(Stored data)
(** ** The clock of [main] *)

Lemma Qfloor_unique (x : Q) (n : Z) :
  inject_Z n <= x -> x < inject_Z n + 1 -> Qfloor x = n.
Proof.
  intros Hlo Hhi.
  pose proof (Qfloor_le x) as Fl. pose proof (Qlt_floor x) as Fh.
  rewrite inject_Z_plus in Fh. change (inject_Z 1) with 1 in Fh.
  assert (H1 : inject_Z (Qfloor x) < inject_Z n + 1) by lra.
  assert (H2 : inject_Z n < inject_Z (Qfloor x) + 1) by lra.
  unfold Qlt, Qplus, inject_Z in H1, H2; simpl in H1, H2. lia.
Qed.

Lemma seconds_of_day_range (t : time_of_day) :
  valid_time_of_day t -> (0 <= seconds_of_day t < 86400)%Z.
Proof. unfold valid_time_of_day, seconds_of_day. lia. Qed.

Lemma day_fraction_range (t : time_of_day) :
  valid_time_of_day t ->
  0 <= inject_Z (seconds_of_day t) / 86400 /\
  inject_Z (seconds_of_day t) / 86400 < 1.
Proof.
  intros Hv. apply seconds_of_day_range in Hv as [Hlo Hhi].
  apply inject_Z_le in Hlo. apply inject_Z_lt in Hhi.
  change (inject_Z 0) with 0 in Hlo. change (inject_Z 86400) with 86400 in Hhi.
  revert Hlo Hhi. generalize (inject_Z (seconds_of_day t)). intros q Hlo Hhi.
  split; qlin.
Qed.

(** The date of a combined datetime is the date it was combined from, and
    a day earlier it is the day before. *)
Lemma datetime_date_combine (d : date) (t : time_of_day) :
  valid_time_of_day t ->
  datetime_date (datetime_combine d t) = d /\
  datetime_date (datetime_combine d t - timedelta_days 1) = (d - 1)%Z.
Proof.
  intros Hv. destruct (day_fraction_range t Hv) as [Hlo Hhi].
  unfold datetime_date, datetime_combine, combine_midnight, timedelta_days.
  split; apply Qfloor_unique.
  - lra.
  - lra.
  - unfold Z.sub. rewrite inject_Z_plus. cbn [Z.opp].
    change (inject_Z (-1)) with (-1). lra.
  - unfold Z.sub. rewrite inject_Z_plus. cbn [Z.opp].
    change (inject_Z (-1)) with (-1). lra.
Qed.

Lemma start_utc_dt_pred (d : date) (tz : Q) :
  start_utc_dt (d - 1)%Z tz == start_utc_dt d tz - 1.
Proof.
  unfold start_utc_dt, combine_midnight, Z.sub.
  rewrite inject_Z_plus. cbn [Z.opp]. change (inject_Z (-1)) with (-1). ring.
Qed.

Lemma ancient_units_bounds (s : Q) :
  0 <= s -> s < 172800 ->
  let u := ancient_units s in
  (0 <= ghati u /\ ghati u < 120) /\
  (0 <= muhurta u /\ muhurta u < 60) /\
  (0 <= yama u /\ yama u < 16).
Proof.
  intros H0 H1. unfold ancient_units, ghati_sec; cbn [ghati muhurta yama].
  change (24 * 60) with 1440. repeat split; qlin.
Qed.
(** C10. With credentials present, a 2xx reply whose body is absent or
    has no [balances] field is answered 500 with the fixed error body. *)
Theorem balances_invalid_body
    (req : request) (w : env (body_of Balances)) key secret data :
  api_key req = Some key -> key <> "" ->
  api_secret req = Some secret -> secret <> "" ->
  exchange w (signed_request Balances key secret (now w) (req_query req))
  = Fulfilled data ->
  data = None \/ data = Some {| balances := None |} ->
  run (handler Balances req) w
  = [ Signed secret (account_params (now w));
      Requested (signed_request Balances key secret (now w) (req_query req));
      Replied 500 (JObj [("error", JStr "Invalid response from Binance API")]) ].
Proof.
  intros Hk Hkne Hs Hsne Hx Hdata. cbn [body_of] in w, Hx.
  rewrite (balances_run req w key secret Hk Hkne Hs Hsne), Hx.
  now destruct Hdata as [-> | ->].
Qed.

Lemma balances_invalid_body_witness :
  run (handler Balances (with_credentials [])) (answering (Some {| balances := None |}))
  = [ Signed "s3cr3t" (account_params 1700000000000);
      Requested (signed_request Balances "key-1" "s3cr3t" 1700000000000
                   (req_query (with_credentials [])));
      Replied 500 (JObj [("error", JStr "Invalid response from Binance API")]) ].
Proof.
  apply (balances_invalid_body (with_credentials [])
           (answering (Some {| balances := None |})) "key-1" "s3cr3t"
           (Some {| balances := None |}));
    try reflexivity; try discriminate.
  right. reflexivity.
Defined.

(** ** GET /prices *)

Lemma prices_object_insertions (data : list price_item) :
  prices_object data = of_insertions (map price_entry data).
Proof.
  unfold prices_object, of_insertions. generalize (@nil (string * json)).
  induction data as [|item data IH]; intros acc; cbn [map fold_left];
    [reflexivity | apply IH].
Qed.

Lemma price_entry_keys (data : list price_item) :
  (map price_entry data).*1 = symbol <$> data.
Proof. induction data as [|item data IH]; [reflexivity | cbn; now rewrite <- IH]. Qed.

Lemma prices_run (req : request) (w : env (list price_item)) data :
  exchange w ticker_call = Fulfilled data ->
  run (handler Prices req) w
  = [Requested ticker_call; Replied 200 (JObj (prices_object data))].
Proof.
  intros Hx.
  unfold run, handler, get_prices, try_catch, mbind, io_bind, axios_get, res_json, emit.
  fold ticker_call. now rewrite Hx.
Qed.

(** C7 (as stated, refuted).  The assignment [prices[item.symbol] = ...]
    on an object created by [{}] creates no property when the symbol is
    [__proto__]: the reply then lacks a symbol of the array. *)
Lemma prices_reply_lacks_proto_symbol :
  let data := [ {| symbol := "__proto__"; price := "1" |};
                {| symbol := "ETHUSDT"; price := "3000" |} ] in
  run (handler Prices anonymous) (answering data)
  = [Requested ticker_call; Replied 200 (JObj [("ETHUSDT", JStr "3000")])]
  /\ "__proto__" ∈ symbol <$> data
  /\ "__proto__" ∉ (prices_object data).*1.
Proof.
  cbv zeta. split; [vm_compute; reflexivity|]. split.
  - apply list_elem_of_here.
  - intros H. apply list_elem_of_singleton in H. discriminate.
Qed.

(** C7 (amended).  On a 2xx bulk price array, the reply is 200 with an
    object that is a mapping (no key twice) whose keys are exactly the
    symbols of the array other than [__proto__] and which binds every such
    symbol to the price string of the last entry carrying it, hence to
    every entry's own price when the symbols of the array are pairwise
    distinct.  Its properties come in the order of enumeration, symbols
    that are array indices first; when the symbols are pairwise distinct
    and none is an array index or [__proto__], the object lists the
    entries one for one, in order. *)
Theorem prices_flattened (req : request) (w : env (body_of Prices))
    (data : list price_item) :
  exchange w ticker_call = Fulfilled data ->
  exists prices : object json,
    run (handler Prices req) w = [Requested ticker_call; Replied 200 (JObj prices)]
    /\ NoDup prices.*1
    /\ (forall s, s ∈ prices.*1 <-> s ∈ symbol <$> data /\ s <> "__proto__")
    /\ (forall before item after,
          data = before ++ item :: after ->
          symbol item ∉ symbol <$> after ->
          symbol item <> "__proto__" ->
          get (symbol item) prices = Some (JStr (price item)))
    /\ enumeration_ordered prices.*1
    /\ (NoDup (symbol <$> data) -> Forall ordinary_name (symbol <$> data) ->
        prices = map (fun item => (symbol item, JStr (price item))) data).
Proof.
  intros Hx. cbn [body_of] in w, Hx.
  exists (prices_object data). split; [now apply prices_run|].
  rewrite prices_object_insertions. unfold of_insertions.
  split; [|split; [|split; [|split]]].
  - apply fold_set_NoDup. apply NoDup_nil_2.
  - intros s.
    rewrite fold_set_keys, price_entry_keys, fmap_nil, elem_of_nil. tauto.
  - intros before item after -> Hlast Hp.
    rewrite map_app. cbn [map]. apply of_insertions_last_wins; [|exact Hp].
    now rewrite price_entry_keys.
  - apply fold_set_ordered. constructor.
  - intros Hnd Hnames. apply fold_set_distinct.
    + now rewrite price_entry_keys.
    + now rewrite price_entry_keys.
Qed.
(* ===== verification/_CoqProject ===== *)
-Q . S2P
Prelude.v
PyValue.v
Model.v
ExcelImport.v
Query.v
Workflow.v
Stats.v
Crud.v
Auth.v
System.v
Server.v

* * *

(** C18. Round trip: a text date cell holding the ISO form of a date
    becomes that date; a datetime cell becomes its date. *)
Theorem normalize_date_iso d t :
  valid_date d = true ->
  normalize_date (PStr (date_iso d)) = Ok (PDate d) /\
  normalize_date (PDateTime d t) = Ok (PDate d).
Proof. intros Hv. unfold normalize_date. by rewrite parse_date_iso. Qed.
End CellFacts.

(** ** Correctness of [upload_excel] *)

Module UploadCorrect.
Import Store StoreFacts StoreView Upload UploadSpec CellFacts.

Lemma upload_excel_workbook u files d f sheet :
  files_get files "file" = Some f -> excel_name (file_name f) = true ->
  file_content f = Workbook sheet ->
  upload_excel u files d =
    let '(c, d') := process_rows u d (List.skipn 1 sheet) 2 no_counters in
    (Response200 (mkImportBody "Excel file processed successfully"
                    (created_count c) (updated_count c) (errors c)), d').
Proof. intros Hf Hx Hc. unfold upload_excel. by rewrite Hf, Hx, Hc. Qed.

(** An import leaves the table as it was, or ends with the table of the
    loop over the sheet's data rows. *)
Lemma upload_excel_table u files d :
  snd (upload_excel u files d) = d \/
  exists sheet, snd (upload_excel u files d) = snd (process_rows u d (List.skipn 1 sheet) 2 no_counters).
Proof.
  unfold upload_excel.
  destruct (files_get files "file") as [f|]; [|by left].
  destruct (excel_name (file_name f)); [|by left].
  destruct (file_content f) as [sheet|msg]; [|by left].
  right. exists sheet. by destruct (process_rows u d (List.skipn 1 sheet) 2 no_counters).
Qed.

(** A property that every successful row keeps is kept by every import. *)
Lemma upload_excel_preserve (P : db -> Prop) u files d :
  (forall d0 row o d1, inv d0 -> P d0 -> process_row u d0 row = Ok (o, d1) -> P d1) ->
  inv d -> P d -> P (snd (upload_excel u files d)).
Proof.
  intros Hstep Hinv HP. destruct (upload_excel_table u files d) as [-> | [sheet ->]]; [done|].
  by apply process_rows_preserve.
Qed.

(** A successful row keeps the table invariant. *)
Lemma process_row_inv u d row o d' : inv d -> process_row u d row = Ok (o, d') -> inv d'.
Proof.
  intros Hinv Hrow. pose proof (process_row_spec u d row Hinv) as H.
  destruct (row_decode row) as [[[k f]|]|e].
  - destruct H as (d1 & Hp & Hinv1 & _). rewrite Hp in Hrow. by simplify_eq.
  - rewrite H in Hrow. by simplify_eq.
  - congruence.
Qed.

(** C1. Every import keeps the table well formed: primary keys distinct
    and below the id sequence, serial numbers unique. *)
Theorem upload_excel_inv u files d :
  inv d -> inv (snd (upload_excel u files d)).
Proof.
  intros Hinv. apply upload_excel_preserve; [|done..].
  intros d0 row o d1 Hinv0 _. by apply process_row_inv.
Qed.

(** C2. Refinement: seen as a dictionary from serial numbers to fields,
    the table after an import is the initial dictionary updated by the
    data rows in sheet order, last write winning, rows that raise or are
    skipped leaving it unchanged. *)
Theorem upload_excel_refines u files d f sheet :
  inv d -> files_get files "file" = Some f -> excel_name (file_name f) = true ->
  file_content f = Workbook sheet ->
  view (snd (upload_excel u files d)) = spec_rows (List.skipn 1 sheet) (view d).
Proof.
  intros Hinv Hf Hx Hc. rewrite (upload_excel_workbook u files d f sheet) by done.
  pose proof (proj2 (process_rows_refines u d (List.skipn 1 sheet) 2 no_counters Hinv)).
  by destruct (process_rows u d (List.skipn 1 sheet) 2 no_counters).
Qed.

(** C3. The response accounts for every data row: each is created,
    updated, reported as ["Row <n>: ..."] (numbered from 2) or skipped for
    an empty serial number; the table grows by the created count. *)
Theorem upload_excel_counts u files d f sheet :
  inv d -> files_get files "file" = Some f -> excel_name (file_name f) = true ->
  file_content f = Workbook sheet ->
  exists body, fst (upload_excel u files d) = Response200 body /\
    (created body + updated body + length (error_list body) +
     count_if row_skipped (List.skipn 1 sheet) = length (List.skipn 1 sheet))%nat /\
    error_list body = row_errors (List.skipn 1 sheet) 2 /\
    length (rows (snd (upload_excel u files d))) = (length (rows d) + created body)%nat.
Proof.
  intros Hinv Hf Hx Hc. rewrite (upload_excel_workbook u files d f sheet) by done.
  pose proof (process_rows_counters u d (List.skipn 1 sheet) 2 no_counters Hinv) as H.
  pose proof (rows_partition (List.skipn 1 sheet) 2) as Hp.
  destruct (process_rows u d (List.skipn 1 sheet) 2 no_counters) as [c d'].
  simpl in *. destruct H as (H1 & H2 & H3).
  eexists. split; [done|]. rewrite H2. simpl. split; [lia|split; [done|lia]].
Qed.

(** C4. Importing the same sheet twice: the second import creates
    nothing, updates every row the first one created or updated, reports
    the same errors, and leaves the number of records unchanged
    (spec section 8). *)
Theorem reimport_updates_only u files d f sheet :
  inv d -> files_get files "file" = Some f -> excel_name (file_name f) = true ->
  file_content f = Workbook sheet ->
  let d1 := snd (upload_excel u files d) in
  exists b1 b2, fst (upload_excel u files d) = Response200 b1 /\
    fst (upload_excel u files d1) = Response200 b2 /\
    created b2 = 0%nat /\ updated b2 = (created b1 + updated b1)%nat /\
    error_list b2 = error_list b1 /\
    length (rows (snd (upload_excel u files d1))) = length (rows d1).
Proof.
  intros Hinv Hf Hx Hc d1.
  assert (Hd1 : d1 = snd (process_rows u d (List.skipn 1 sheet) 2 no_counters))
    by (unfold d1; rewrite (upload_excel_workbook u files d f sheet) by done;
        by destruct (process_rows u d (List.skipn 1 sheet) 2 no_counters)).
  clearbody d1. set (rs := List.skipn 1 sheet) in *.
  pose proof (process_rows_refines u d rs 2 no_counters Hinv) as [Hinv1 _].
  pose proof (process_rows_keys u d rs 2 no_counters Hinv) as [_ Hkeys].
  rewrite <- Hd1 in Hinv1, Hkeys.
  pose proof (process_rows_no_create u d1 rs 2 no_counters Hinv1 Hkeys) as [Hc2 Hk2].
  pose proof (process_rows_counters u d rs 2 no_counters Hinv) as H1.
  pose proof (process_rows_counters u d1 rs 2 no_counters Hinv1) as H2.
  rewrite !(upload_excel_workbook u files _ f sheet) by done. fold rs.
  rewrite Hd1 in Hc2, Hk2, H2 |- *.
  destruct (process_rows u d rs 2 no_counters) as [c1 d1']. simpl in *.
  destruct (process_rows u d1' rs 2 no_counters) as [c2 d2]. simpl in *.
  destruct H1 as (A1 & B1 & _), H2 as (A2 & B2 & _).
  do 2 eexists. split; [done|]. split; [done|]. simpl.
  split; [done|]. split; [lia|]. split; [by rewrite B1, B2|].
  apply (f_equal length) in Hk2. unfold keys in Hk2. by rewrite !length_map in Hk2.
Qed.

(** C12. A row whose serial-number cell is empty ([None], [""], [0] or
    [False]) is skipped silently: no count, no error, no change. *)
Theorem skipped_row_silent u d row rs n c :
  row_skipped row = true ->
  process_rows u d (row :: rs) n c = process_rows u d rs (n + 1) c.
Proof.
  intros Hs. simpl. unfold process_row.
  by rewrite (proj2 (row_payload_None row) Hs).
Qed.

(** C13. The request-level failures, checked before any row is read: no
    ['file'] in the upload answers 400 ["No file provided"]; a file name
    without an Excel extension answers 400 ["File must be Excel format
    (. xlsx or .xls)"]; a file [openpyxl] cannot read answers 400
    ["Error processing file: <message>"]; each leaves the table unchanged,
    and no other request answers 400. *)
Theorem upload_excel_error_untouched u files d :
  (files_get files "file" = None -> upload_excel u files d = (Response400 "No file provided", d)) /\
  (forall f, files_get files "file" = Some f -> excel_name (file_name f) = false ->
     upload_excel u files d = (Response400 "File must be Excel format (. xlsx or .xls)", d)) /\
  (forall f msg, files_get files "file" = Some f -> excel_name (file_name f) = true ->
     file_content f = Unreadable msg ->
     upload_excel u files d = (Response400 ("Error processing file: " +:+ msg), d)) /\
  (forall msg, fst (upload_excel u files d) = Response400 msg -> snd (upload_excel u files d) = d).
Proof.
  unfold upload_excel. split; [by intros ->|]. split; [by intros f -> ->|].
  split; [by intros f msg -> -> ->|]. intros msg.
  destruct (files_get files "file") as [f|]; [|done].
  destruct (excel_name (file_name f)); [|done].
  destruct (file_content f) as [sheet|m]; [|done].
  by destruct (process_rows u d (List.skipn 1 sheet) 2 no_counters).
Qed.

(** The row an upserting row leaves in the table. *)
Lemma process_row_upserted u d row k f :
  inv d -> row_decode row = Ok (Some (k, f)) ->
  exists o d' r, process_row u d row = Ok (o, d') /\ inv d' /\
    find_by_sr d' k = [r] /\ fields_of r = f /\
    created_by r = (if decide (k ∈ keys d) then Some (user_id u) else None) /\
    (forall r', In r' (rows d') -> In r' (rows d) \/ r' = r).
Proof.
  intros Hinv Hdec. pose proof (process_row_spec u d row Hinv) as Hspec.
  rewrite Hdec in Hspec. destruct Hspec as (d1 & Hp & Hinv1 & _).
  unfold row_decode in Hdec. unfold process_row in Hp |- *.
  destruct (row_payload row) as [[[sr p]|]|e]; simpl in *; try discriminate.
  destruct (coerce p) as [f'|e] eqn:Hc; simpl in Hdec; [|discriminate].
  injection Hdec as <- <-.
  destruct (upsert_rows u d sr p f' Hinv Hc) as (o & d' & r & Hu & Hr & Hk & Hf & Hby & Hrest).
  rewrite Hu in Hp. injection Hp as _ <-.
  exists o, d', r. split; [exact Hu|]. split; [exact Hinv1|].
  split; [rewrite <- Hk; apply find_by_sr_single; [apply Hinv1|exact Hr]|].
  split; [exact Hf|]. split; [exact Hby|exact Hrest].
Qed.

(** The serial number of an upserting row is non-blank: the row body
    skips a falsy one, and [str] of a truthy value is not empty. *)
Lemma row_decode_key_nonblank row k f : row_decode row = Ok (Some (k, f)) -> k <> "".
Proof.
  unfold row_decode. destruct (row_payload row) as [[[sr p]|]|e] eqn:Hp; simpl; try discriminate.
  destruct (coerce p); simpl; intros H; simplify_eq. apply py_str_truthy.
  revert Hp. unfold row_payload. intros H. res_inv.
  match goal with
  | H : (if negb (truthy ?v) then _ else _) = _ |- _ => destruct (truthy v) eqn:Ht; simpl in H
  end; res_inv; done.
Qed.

» **ASSIGNMENT**:
Which lines of the data include "first"? Copy each of them.

» **EXERCISE RESPONSE**:
    that are array indices first; when the symbols are pairwise distinct
    nothing, updates every row the first one created or updated, reports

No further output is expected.